Sur les bancs socialistes et sur ceux des syndicats, la clameur s’élève contre le projet de réforme des retraites. Madame Aubry crie plus fort que les autres pour faire oublier qu’il n’y a pas si longtemps elle expliquait que la modification de l’âge de la retraite était inéluctable. Aucun gouvernement de gauche, connaissant parfaitement les chiffres, n’a eu le courage de remettre en cause le claquement de doigts mitterrandien ramenant à 60 ans l’âge fatidique. Lionel Jospin a créé un observatoire des retraites. Il avait toutes les données, mais deux ans avant des élections présidentielles, il s’était bien gardé d’ouvrir ce dossier explosif, laissant au marché de l’emploi le soin éventuellement de réduire les déficits par une augmentation des actifs. Pour une fois la main invisible flattait un socialiste, qui avait pour ministre la même Madame Aubry, toute occupée alors à réduire la durée de travail, alors qu’on déménageait en Chine et plus généralement en Asie notre capacité industrielle !

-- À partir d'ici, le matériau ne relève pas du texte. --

(* ===== verification/Webhook.v ===== *)
(** * The webhook server (package [webhookhttp])

    Models src/webhookhttp/server.go: [New], [Handle], the routing table that
    [ListenAndServe] builds, the per-path dispatch closure and [serveRoute].
    Handlers, verifiers and key extractors are the adapter author's code: they
    are arbitrary programs over a state [W], in atomic steps, because [net/http]
    runs the requests concurrently. The goroutines and the shutdown of
    [ListenAndServe] are in Lifecycle. The paths are plain patterns of
    [http.ServeMux] (GoMux): a pattern with a method, a host, a wildcard or an
    escape, and one without a slash, on which the mux panics, are outside the
    model. *)
From Stdlib Require Import Ascii ZArith.
From stdpp Require Import prelude gmap strings.
From S2P Require Import Prelude GoStrings GoText GoCrypto Sig Json GoMux.

Local Open Scope Z_scope.

(** ** HTTP messages *)

(** The parts of [*http.Request] that the server reads. [EscapedPath] is
    [r.URL.EscapedPath()]; [body_fails] says that the transport reports an error
    before the end of the body. *)
Record request := Request {
  Method : string;
  EscapedPath : string;
  Header : gmap string (list string);
  ReqBody : string;
  body_fails : bool;
}.

(** [http.Header.Get] for a canonical key. *)
Definition header_get (h : gmap string (list string)) (k : string) : string :=
  default EmptyString (h !! k ≫= head).

Record response := Response {
  status : Z;
  rheader : gmap string string;
  rbody : string;
}.

(** What the server answers: a response, or the redirect (301) of [net/http] to a
    path, with the query of the request. *)
Inductive answer :=
| Responded (r : response)
| RedirectedTo (path : string).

Etrange monde occidental dont la civilisation a le plus tenté de réconcilier la liberté et l’égalité, et qui se trouve confrontée aujourd’hui à ce monde global tant souhaité par les penseurs anglo-saxons : une planète, un marché et tous les humains en concurrence entre eux ! On pourrait rajouter une langue, le “globish”.

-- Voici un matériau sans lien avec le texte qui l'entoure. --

(* ===== verification/Adapter.v ===== *)
(** * The adapter runtime (package [adapter])

    Models src/adapter/adapter.go (configuration, registration, [Run], [wrap],
    [errorEnvelope]) and the retrying dial of src/adapter/transport.go. The
    transport is an interface ([Transport W]): what [Run] calls of it. The
    Go map iteration order of the handlers is an argument of [Run]. *)
From Stdlib Require Import Ascii ZArith.
From stdpp Require Import prelude gmap strings.
From S2P Require Import Prelude GoStrings GoText GoFloat Json Rpc Backoff.

Local Open Scope Z_scope.

Record Config := {
  Provider : string;
  IntegrationType : string;
  Version : string;
  DefaultTimeout : Z;
  Concurrency : Z;
}.

(** The transport operations that [Run] uses, on the transport's state [T]; its
    handlers act on the adapter author's state [W]. A subscription is a number. *)
Record Transport (W T : Type) := {
  Consume : ConsumerConfig W → M T (result nat);
  CloseSub : nat → M T (option error);
}.
Arguments Consume {W T} _ _.
Arguments CloseSub {W T} _ _.

(** [adapter.Handler]: returns a body and a content type, or an error. *)
Definition AHandler (W : Type) : Type := Delivery → prog W (result (string * string)).

Section adapter.
Context `{UnicodeTables} {W T : Type}.

(** [beforeRun] may install a transport and its clean-up. *)
Definition BeforeHook : Type := M T (result (option (Transport W T * M T unit))).

Record Adapter := {
  config : Config;
  transport : option (Transport W T);
  handlers : gmap string (AHandler W);
  beforeRun : option BeforeHook;
  afterRun : option (M T unit);
}.

Definition New (cfg : Config) : Adapter :=
  {| config := {| Provider := Provider cfg; IntegrationType := IntegrationType cfg;
       Version := Version cfg;
       DefaultTimeout := if DefaultTimeout cfg =? 0 then 30 * Second else DefaultTimeout cfg;
       Concurrency := if Concurrency cfg <=? 0 then 1 else Concurrency cfg |};
     transport := None; handlers := ∅; beforeRun := None; afterRun := None |}.

Definition Register (capability : string) (h : AHandler W) (a : Adapter) : Adapter :=
  let capability := ToLower (TrimSpace capability) in
  {| config := config a; transport := transport a;
     handlers := <[capability := h]> (handlers a);
     beforeRun := beforeRun a; afterRun := afterRun a |}.

(** The method [Transport]. *)
Definition SetTransport (t : Transport W T) (a : Adapter) : Adapter :=
  {| config := config a; transport := Some t; handlers := handlers a;
     beforeRun := beforeRun a; afterRun := afterRun a |}.

(** ** Error normalisation *)

Definition errorEnvelope (err : error) : string :=
  let msg := ReplaceAll1 dquote (String backslash (str1 dquote)) (error_text err) in
  of_l ("{"%char :: dquote :: to_l "error" ++ dquote :: ":"%char :: [dquote])
    +:+ msg +:+ of_l [dquote; "}"%char].

Definition wrap (h : AHandler W) : Handler W := λ d,
  r ← h d;
  match r with
  | inl err =>
      _ ← Delivery_Reply d (errorEnvelope err) "application/json";
      Delivery_Nack d false
  | inr (body, contentType) =>
      replyErr ← Delivery_Reply d body contentType;
      match replyErr with
      | Some _ => Delivery_Nack d true
      | None => Delivery_Ack d
      end
  end.

(** ** [Run] *)

(** The loop over the handlers; returns the subscriptions opened so far and the
    error that stopped it. *)
Fixpoint consume_all (a : Adapter) (t : Transport W T) (order : list (string * AHandler W))
    (subs : list nat) : M T (list nat * option error) :=
  match order with
  | [] => mret (subs, None)
  | (capability, h) :: rest =>
      r ← Consume t {| cc_Endpoint := capability; cc_Handler := Some (wrap h);
                       cc_Timeout := DefaultTimeout (config a);
                       cc_Concurrency := Concurrency (config a) |};
      match r with
      | inl err => mret (subs, Some (Wrapf ("adapter: consume " +:+ Quote capability +:+ ": ") err EmptyString))
      | inr sub => consume_all a t rest (subs ++ [sub])
      end
  end.

Fixpoint close_all (t : Transport W T) (subs : list nat) : M T unit :=
  match subs with
  | [] => mret tt
  | s :: subs' => _ ← CloseSub t s; close_all t subs'
  end.

(** [wait] is what happens until the context is cancelled. *)
Definition Run (wait : M T unit) (order : list (string * AHandler W)) (a : Adapter)
    : M T (option error) :=
  if decide (order = [])
  then mret (Some (Errorf "adapter: no handlers registered — call Register before Run"))
  else
    r ← match beforeRun a with Some before => before | None => mret (inr None) end;
    match r with
    | inl err => mret (Some err)
    | inr upd =>
        let transport := match upd with Some (t, _) => Some t | None => transport a end in
        let afterRun := match upd with Some (_, f) => Some f | None => afterRun a end in
        match transport with
        | None => mret (Some (Errorf "adapter: no transport configured — call ListenHTTP, ListenAMQP, or Transport before Run"))
        | Some t =>
            '(subs, err) ← consume_all a t order [];
            _ ← match err with None => wait | Some _ => mret tt end;
            _ ← close_all t subs;
            _ ← match afterRun with Some f => f | None => mret tt end;
            mret err
        end
    end.

End adapter.
Arguments Adapter : clear implicits.

(** ** The retrying dial *)

Section dial.
Context `{UnicodeTables}.

(** The outcome of [amqp.Dial] at each attempt, and whether the context is
    cancelled during the wait that follows it. *)
Variable dial : nat → option error.
Variable cancelled : nat → option error.

Inductive dial_result :=
| Dialed (attempt : nat)
| DialFailed (e : error).

Definition maxAttempts : nat := 30.

(** The attempts left, the number of the current one (from 1), and the delays
    waited so far. *)
Fixpoint dial_loop (url : string) (left_ attempt : nat) (backoff : Z) (waited : list Z)
    : dial_result * list Z :=
  match dial attempt with
  | None => (Dialed attempt, waited)
  | Some err =>
      match left_ with
      | O => (DialFailed (Wrapf ("adapter: dial AMQP " +:+ Quote url +:+ " failed after " +:+
                dec (Z.of_nat maxAttempts) +:+ " attempts: ") err EmptyString), waited)
      | S l =>
          match cancelled attempt with
          | Some cerr => (DialFailed (Wrapf ("adapter: dial AMQP " +:+ Quote url +:+
                " cancelled after " +:+ dec (Z.of_nat attempt) +:+ " attempts: ") cerr EmptyString), waited)
          | None => dial_loop url l (S attempt) (next_backoff backoff) (waited ++ [backoff])
          end
      end
  end.

Definition dialAMQPWithRetry (url : string) : dial_result * list Z :=
  dial_loop url (maxAttempts - 1) 1 initialBackoff [].
End dial.

(** The queue prefix that [ListenAMQP] gives to the transport; [None] when
    [SetEndpointPrefix] is not called. *)
Definition queue_prefix (c : Config) : option string :=
  let queueOwner := if decide (IntegrationType c = EmptyString) then Provider c else IntegrationType c in
  if decide (queueOwner = EmptyString) then None
  else Some ("yggdrasil.adapter." +:+ queueOwner +:+ ".").

(** ** Lemmas *)

(** Printable ASCII without a backslash. *)
Definition safe_text (a : ascii) : Prop := 32 ≤ code a < 128 ∧ code a ≠ 92.

#[global] Instance safe_text_dec a : Decision (safe_text a).
Proof. unfold safe_text. apply _. Defined.

(** The text of a message after its quotes are escaped. *)
Lemma replace_units s :
  Forall safe_text (to_l s) →
  units (to_l (ReplaceAll1 dquote (String backslash (str1 dquote)) s)) (to_l s).
Proof.
  induction s as [|a s IH]; intros Hs; simpl; [constructor|].
  apply Forall_cons in Hs as [[Hr Hb] Hs]. rewrite to_l_app. case_decide as Heq.
  - subst. apply (units_cons [backslash; dquote] [dquote]); [|by apply IH].
    apply escape_unit. reflexivity.
  - apply (units_cons [a] [a]); [|by apply IH]. apply plain_unit. split; [done|]. split; [|done].
    intros Hq. apply Heq, code_inj. by rewrite Hq.
Qed.

Lemma ReplaceAll1_app c new s t :
  ReplaceAll1 c new (s +:+ t) = ReplaceAll1 c new s +:+ ReplaceAll1 c new t.
Proof. induction s as [|a s IH]; simpl; [done|]. by rewrite IH, str_app_assoc. Qed.

Lemma errorEnvelope_text err :
  errorEnvelope err = of_l ("{"%char ::
    dquote :: to_l "error" ++ dquote :: ":"%char :: dquote ::
    to_l (ReplaceAll1 dquote (String backslash (str1 dquote)) (error_text err))
      ++ [dquote; "}"%char]).
Proof. apply to_l_inj. unfold errorEnvelope. by rewrite !to_l_app, !to_of_l. Qed.

(** ** Traces of [Run] *)

Inductive run_event :=
| EConsume (capability : string) (r : result nat)
| EWait
| EClose (sub : nat)
| EAfter.

Definition tell (e : run_event) : M (list run_event) unit := λ tr, (tt, tr ++ [e]).

(** A transport that records its calls; the results come from an oracle. *)
Definition traced {W} (oracle : list run_event → string → result nat) : Transport W (list run_event) := {|
  Consume := λ cc tr, let r := oracle tr (cc_Endpoint cc) in (r, tr ++ [EConsume (cc_Endpoint cc) r]);
  CloseSub := λ s tr, (None, tr ++ [EClose s]);
|}.

Definition opened (tr : list run_event) : list nat :=
  omap (λ e, match e with EConsume _ (inr s) => Some s | _ => None end) tr.
Definition closed (tr : list run_event) : list nat :=
  omap (λ e, match e with EClose s => Some s | _ => None end) tr.

Lemma close_all_trace {W} o subs tr :
  close_all (traced (W:=W) o) subs tr = (tt, tr ++ (EClose <$> subs)).
Proof.
  revert tr. induction subs as [|s subs IH]; intros tr; simpl; [by rewrite app_nil_r|].
  unfold mbind, M_bind. simpl. rewrite IH. by rewrite <- app_assoc.
Qed.

Lemma consume_all_trace `{UnicodeTables} {W} (a : Adapter W _) o order subs tr :
  closed tr = [] → EWait ∉ tr → opened tr = subs →
  ∃ subs' err tr', consume_all a (traced o) order subs tr = ((subs', err), tr') ∧
    closed tr' = [] ∧ (EWait ∉ tr') ∧ opened tr' = subs' ∧
    (err = None ↔ length subs' = (length subs + length order)%nat).
Proof.
  revert subs tr. induction order as [|[cap h] order IH]; intros subs tr Hc Hw Ho; simpl.
  - eexists _, _, _. split; [reflexivity|]. repeat split; done || lia.
  - unfold mbind, M_bind. simpl. destruct (o tr cap) as [e|s].
    + eexists _, _, _. split; [reflexivity|]. unfold closed, opened in *. rewrite !omap_app.
      csimpl. rewrite !app_nil_r. repeat split; try done; [set_solver|lia].
    + assert (closed (tr ++ [EConsume cap (inr s)]) = []) as Hc'.
      { unfold closed in *. by rewrite omap_app, Hc. }
      assert (EWait ∉ (tr ++ [EConsume cap (inr s)])) as Hw' by set_solver.
      assert (opened (tr ++ [EConsume cap (inr s)]) = subs ++ [s]) as Ho'.
      { unfold opened in *. by rewrite omap_app, Ho. }
      destruct (IH (subs ++ [s]) _ Hc' Hw' Ho') as (subs' & err & tr' & E & H1 & H2 & H3 & H4).
      exists subs', err, tr'. rewrite E. repeat split; try done; rewrite H4, length_app; simpl; lia.
Qed.

Lemma closes_trace subs tr :
  closed tr = [] →
  closed (tr ++ (EClose <$> subs) ++ [EAfter]) = subs ∧
  opened (tr ++ (EClose <$> subs) ++ [EAfter]) = opened tr.
Proof.
  intros Hc. unfold closed, opened in *. rewrite !omap_app, Hc. csimpl. rewrite !app_nil_r.
  assert (omap (λ e, match e with EClose s => Some s | _ => None end) (EClose <$> subs) = subs) as ->
    by (induction subs; csimpl; congruence).
  assert (omap (λ e, match e with EConsume _ (inr s) => Some s | _ => None end) (EClose <$> subs) = [])
    as -> by (induction subs; csimpl; congruence).
  by rewrite app_nil_r.
Qed.

Lemma wait_not_in_closes subs : EWait ∉ (EClose <$> subs) ++ [EAfter].
Proof. rewrite elem_of_app, list_elem_of_fmap. set_solver. Qed.

(** *** The retrying dial *)

Lemma next_backoff_nth n : next_backoff (nth_backoff n) = nth_backoff (S n).
Proof. reflexivity. Qed.

(** [j] failures in a row, without a cancellation, advance the loop by [j]
    attempts and wait the next [j] delays of the sequence. *)
Lemma dial_loop_failures `{UnicodeTables} dial cancelled url j l n waited :
  (∀ i, (n < i ≤ n + j)%nat → is_Some (dial i) ∧ cancelled i = None) →
  dial_loop dial cancelled url (j + l) (S n) (nth_backoff n) waited =
  dial_loop dial cancelled url l (S (n + j)) (nth_backoff (n + j))
    (waited ++ (nth_backoff <$> seq n j)).
Proof.
  revert n waited. induction j as [|j IH]; intros n waited Hf.
  - rewrite Nat.add_0_r. csimpl. by rewrite app_nil_r.
  - destruct (Hf (S n) ltac:(lia)) as [[e He] Hc].
    cbn [dial_loop Nat.add]. rewrite He, Hc, next_backoff_nth, IH by (intros i Hi; apply Hf; lia).
    rewrite <- app_assoc. by replace (S n + j)%nat with (n + S j)%nat by lia.
Qed.

(** ** Properties *)

(** An error whose text is printable ASCII without backslashes is reported
    as a well-formed JSON object whose [error] member is that text, quotes
    included. *)
Theorem errorEnvelope_is_json err :
  Forall safe_text (to_l (error_text err)) →
  ∃ raw, json_parse (errorEnvelope err) =
    Some (JObj [("error", (raw, JStr (error_text err)))]).
Proof.
  intros Hs. rewrite errorEnvelope_text. eexists.
  pose proof (json_parse_str_obj _ _ _ _ (units_literal "error" eq_refl) (replace_units _ Hs)) as E.
  unfold str_member in E. simpl app in E. rewrite <- !app_assoc in E. simpl app in E.
  rewrite !of_to_l in E. exact E.
Qed.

Mais livrer le monde à la loi du nombre, c’est aussi perdre les commandes, et voir filer les avantages durement acquis, au fil de l’eau. On sait bien que les arbres ne poussent pas jusqu’au ciel et que le financement des retraites repose sur la capacité des générations futures à payer pour celles qui s’en vont. On sait bien que le déséquilibre entre ceux qui vivent leur retraite et ceux qui doivent la financer va faire peser sur ces derniers des charges, de plus en plus importantes, au risque d’augmenter le coût du travail de telle façon que nos productions ne résisteront pas longtemps à celles de l’Asie, ou que tout simplement les nouvelles générations refuseront de payer !
La démagogie ambiante consiste à dire qu’il ne faut pas prélever les cotisations sur le revenu du travail, mais sur les revenus du capital, les banques, les transactions financières, toutes choses beaucoup plus faciles à dire qu’à faire, tant les systèmes juridiques et fiscaux des pays par où transitent les flux financiers sont différents, alors qu’il suffit d’un clic sur un ordinateur pour renvoyer de l’autre côté de la planète le capital qui se ballade, et dont ont besoin les Etats eux-mêmes pour financer leurs pertes ! On peut évidemment rêver d’une planète-état, mais ce n’est pas demain (mais qui sait) que l’on jouera, comme Godard, la Chinoise à Paris.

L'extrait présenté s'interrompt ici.